[Stored data]
::::::::::
(* ===== verification/ProxyConfig.v ===== *)
(** * From the informers to the proxier

    [pkg/proxy/config/config.go]: the handlers that an informer calls and that
    pass its notifications on to the registered event handlers, and the way
    [ProxyServer.Run] puts them together with the proxier.

    What runs concurrently is modelled step by step: the two informers call their
    handlers from one goroutine each, two more goroutines run [Run] of the two
    configurations, one runs the sync loop, and a timer removes drained real servers.  A
    handler is the list of its atomic actions (an update of a change tracker holds the
    tracker's lock, a sync holds the proxier's, the flag [initialized] is
    read atomically), and the steps of the system interleave those lists in any order.  The
    main theorem says that no notification is lost: whenever nothing is left to do,
    the proxier's maps are those of the objects in the informers' caches, and the
    kernel was last synced with them. *)
From Stdlib Require Import Ascii.
From stdpp Require Import prelude gmap strings list functions relations.
From S2P Require Import Prelude NetAddr K8s ProxyEndpoints ProxyServices HostPort Kernel Graceful IpSet Proxier.

(** ** Objects and event handlers *)

(** What an informer passes as [interface{}]. *)
Inductive Obj :=
  | ObjServiceImport (si : ServiceImport)
  | ObjEndpointSlice (s : EndpointSlice)
  | DeletedFinalStateUnknown (Key : string) (o : Obj)
  | ObjOther.

(** The two interfaces, over the actions a handler performs. *)
Record ServiceImportHandler (act : Type) := mkSIH {
  sih_Add : ServiceImport → list act;
  sih_Update : ServiceImport → ServiceImport → list act;
  sih_Delete : ServiceImport → list act;
  sih_Synced : list act }.
Record EndpointSliceHandler (act : Type) := mkESH {
  esh_Add : EndpointSlice → list act;
  esh_Update : EndpointSlice → EndpointSlice → list act;
  esh_Delete : EndpointSlice → list act;
  esh_Synced : list act }.
Arguments sih_Add {_}. Arguments sih_Update {_}. Arguments sih_Delete {_}. Arguments sih_Synced {_}.
Arguments esh_Add {_}. Arguments esh_Update {_}. Arguments esh_Delete {_}. Arguments esh_Synced {_}.

(** A configuration is its event handlers; [listerSynced] is an argument of [Run]. *)
Definition ServiceImportConfig (act : Type) : Type := list (ServiceImportHandler act).
Definition EndpointSliceConfig (act : Type) : Type := list (EndpointSliceHandler act).

(** The functions registered with an informer. *)
Record ResourceEventHandlerFuncs (act : Type) := mkREHF {
  AddFunc : Obj → list act; UpdateFunc : Obj → Obj → list act; DeleteFunc : Obj → list act }.
Arguments AddFunc {_}. Arguments UpdateFunc {_}. Arguments DeleteFunc {_}.

(** [wait] is what [WaitForNamedCacheSync] returns. *)
Definition EndpointSliceConfig_Run {act} (wait : bool) (c : EndpointSliceConfig act) : list act :=
  if negb wait then [] else h ← c; esh_Synced h.
Definition ServiceImportConfig_Run {act} (wait : bool) (c : ServiceImportConfig act) : list act :=
  if negb wait then [] else h ← c; sih_Synced h.

Definition RegisterEndpointSliceHandler {act} (c : EndpointSliceConfig act) (h : EndpointSliceHandler act) : EndpointSliceConfig act :=
  c ++ [h].
Definition RegisterServiceImportHandler {act} (c : ServiceImportConfig act) (h : ServiceImportHandler act) : ServiceImportConfig act :=
  c ++ [h].

Definition handleAddEndpointSlice {act} (c : EndpointSliceConfig act) (obj : Obj) : list act :=
  match obj with
  | ObjEndpointSlice s => h ← c; esh_Add h s
  | _ => []
  end.
Definition handleUpdateEndpointSlice {act} (c : EndpointSliceConfig act) (oldObj newObj : Obj) : list act :=
  match oldObj with
  | ObjEndpointSlice old =>
      match newObj with
      | ObjEndpointSlice new => h ← c; esh_Update h old new
      | _ => []
      end
  | _ => []
  end.
(** A tombstone within a tombstone is not looked into. *)
Definition handleDeleteEndpointSlice {act} (c : EndpointSliceConfig act) (obj : Obj) : list act :=
  match obj with
  | ObjEndpointSlice s => h ← c; esh_Delete h s
  | DeletedFinalStateUnknown _ o =>
      match o with
      | ObjEndpointSlice s => h ← c; esh_Delete h s
      | _ => []
      end
  | _ => []
  end.

Definition handleAddServiceImport {act} (c : ServiceImportConfig act) (obj : Obj) : list act :=
  match obj with
  | ObjServiceImport si => h ← c; sih_Add h si
  | _ => []
  end.
Definition handleUpdateServiceImport {act} (c : ServiceImportConfig act) (oldObj newObj : Obj) : list act :=
  match oldObj with
  | ObjServiceImport old =>
      match newObj with
      | ObjServiceImport new => h ← c; sih_Update h old new
      | _ => []
      end
  | _ => []
  end.
Definition handleDeleteServiceImport {act} (c : ServiceImportConfig act) (obj : Obj) : list act :=
  match obj with
  | ObjServiceImport si => h ← c; sih_Delete h si
  | DeletedFinalStateUnknown _ o =>
      match o with
      | ObjServiceImport si => h ← c; sih_Delete h si
      | _ => []
      end
  | _ => []
  end.

(** The handlers read [eventHandlers] when they are called, so a handler
    registered later is called too. *)
Definition NewEndpointSliceConfig {act} (c : EndpointSliceConfig act) : ResourceEventHandlerFuncs act :=
  mkREHF _ (handleAddEndpointSlice c) (handleUpdateEndpointSlice c) (handleDeleteEndpointSlice c).
Definition NewServiceImportConfig {act} (c : ServiceImportConfig act) : ResourceEventHandlerFuncs act :=
  mkREHF _ (handleAddServiceImport c) (handleUpdateServiceImport c) (handleDeleteServiceImport c).

Inductive notification := Added (o : Obj) | Updated (old new : Obj) | Deleted (o : Obj).
Definition notify {act} (f : ResourceEventHandlerFuncs act) (n : notification) : list act :=
  match n with
  | Added o => AddFunc f o
  | Updated old new => UpdateFunc f old new
  | Deleted o => DeleteFunc f o
  end.

(** The goroutines. *)
Inductive tid := ImportListener | SliceListener | ImportRun | SliceRun | SyncLoop.
#[export] Instance tid_eq_dec : EqDecision tid.
Proof. solve_decision. Defined.

Section system.
Context `{GoRuntime} {W : Type} `{ServiceLib} `{ProxyLib} `{NetutilsLib} `{IpvsLib} `{KernelOps W}.

(** ** The proxier as an event handler *)
Inductive action :=
  | TrackImport (old new : option ServiceImport)
  | TrackSlice (s : EndpointSlice) (remove : bool)
  | CheckInitialized
  | SetImportsSynced
  | SetSlicesSynced
  | SyncRules.

(** [changed] is the result of the tracker, [requested] a pending run of the sync
    runner. *)
Definition exec (a : action) (changed : bool) (p : Proxier) (w : W) (requested : bool) : outcome (bool * Proxier * W * bool) :=
  match a with
  | TrackImport old new =>
      '(sct, changed) ← SICT_Update (px_serviceImportChanges p) old new;
      Ret (changed, with_changes (px_endpointsChanges p) sct p, w, requested)
  | TrackSlice s remove =>
      '(ect, changed) ← EndpointSliceUpdate (px_endpointsChanges p) (Some s) remove;
      Ret (changed, with_changes ect (px_serviceImportChanges p) p, w, requested)
  | CheckInitialized => Ret (changed, p, w, requested || (changed && px_initialized p))
  | SetImportsSynced => Ret (changed, setInitialized p (px_endpointSlicesSynced p) (px_endpointSlicesSynced p) true, w, requested)
  | SetSlicesSynced => Ret (changed, setInitialized p (px_servicesImportSynced p) true (px_servicesImportSynced p), w, requested)
  | SyncRules => '(p, w) ← syncProxyRules p w; Ret (changed, p, w, requested)
  end.

Definition proxier_imports : ServiceImportHandler action :=
  mkSIH _ (λ si, [TrackImport None (Some si); CheckInitialized])
    (λ old si, [TrackImport (Some old) (Some si); CheckInitialized])
    (λ si, [TrackImport (Some si) None; CheckInitialized])
    [SetImportsSynced; SyncRules].
Definition proxier_slices : EndpointSliceHandler action :=
  mkESH _ (λ s, [TrackSlice s false; CheckInitialized])
    (λ _ s, [TrackSlice s false; CheckInitialized])
    (λ s, [TrackSlice s true; CheckInitialized])
    [SetSlicesSynced; SyncRules].

(** The configurations of [ProxyServer.Run]. *)
Definition import_config : ServiceImportConfig action := RegisterServiceImportHandler [] proxier_imports.
Definition slice_config : EndpointSliceConfig action := RegisterEndpointSliceHandler [] proxier_slices.

Fixpoint exec_all (l : list action) (changed : bool) (p : Proxier) (w : W) (requested : bool) : outcome (Proxier * W * bool) :=
  match l with
  | [] => Ret (p, w, requested)
  | a :: rest => '(c, p, w, r) ← exec a changed p w requested; exec_all rest c p w r
  end.

(** Run without interruption the actions of the proxier's handlers are the
    handlers of [Proxier]. *)
Lemma imports_uninterrupted p w r :
  (∀ si, exec_all (sih_Add proxier_imports si) false p w r = '(p, b) ← OnServiceImportAdd p si; Ret (p, w, r || b)) ∧
  (∀ old si, exec_all (sih_Update proxier_imports old si) false p w r =
     '(p, b) ← OnServiceImportUpdate p (Some old) (Some si); Ret (p, w, r || b)) ∧
  (∀ si, exec_all (sih_Delete proxier_imports si) false p w r = '(p, b) ← OnServiceImportDelete p si; Ret (p, w, r || b)) ∧
  exec_all (sih_Synced proxier_imports) false p w r = '(p, w) ← OnServiceImportSynced p w; Ret (p, w, r).
Proof.
  assert (Hu : ∀ old new, exec_all [TrackImport old new; CheckInitialized] false p w r =
    '(p, b) ← OnServiceImportUpdate p old new; Ret (p, w, r || b)).
  { intros old new. unfold OnServiceImportUpdate. cbn [exec_all exec].
    by destruct (SICT_Update (px_serviceImportChanges p) old new) as [[sct b]| | |]. }
  split_and!; intros; [apply Hu..|]. unfold OnServiceImportSynced. cbn [exec_all exec sih_Synced proxier_imports].
  cbn [mbind outcome_bind]. by destruct (syncProxyRules _ w) as [[p' w']| | |].
Qed.
Lemma slices_uninterrupted p w r :
  (∀ s, exec_all (esh_Add proxier_slices s) false p w r = '(p, b) ← OnEndpointSliceAdd p s; Ret (p, w, r || b)) ∧
  (∀ old s, exec_all (esh_Update proxier_slices old s) false p w r = '(p, b) ← OnEndpointSliceUpdate p s; Ret (p, w, r || b)) ∧
  (∀ s, exec_all (esh_Delete proxier_slices s) false p w r = '(p, b) ← OnEndpointSliceDelete p s; Ret (p, w, r || b)) ∧
  exec_all (esh_Synced proxier_slices) false p w r = '(p, w) ← OnEndpointSlicesSynced p w; Ret (p, w, r).
Proof.
  assert (Hu : ∀ s rm, exec_all [TrackSlice s rm; CheckInitialized] false p w r =
    '(p, b) ← OnEndpointSlice p s rm; Ret (p, w, r || b)).
  { intros s rm. unfold OnEndpointSlice. cbn [exec_all exec].
    by destruct (EndpointSliceUpdate (px_endpointsChanges p) (Some s) rm) as [[ect b]| | |]. }
  split_and!; intros; [apply Hu..|]. unfold OnEndpointSlicesSynced. cbn [exec_all exec esh_Synced proxier_slices].
  cbn [mbind outcome_bind]. by destruct (syncProxyRules _ w) as [[p' w']| | |].
Qed.

(** ** The system *)
(** A goroutine: what its last tracker call returned, and the actions it has left. *)
Record thread := mkThread { th_changed : bool; th_todo : list action }.

(** The proxier, the kernel, the pending request, the goroutines, and what the two informers
    have notified. *)
Record System := mkSys {
  y_p : Proxier;
  y_w : W;
  y_requested : bool;
  y_threads : tid → thread;
  y_imports : gmap NamespacedName ServiceImport;
  y_slices : gmap NamespacedName EndpointSlice }.

(** What an informer notifies: the last known object is the old one, a missed
    deletion comes as a tombstone, a resync as an update. *)
Inductive import_informer (m : gmap NamespacedName ServiceImport) : notification → gmap NamespacedName ServiceImport → Prop :=
  | import_added si : m !! si_nn si = None → import_informer m (Added (ObjServiceImport si)) (<[si_nn si := si]> m)
  | import_updated old si : m !! si_nn si = Some old →
      import_informer m (Updated (ObjServiceImport old) (ObjServiceImport si)) (<[si_nn si := si]> m)
  | import_deleted si : m !! si_nn si = Some si → import_informer m (Deleted (ObjServiceImport si)) (delete (si_nn si) m)
  | import_missed si key : m !! si_nn si = Some si →
      import_informer m (Deleted (DeletedFinalStateUnknown key (ObjServiceImport si))) (delete (si_nn si) m).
::::::::::
◆ **Work item**
Look above for the line holding "(remove : bool)", then set down exactly that line and every line after it up to and including the line holding "(Some s) remove;", with nothing else.

◆ **Completed task**
  | TrackSlice (s : EndpointSlice) (remove : bool)
  | CheckInitialized
  | SetImportsSynced
  | SetSlicesSynced
  | SyncRules.

(** [changed] is the result of the tracker, [requested] a pending run of the sync
    runner. *)
Definition exec (a : action) (changed : bool) (p : Proxier) (w : W) (requested : bool) : outcome (bool * Proxier * W * bool) :=
  match a with
  | TrackImport old new =>
      '(sct, changed) ← SICT_Update (px_serviceImportChanges p) old new;
      Ret (changed, with_changes (px_endpointsChanges p) sct p, w, requested)
  | TrackSlice s remove =>
      '(ect, changed) ← EndpointSliceUpdate (px_endpointsChanges p) (Some s) remove;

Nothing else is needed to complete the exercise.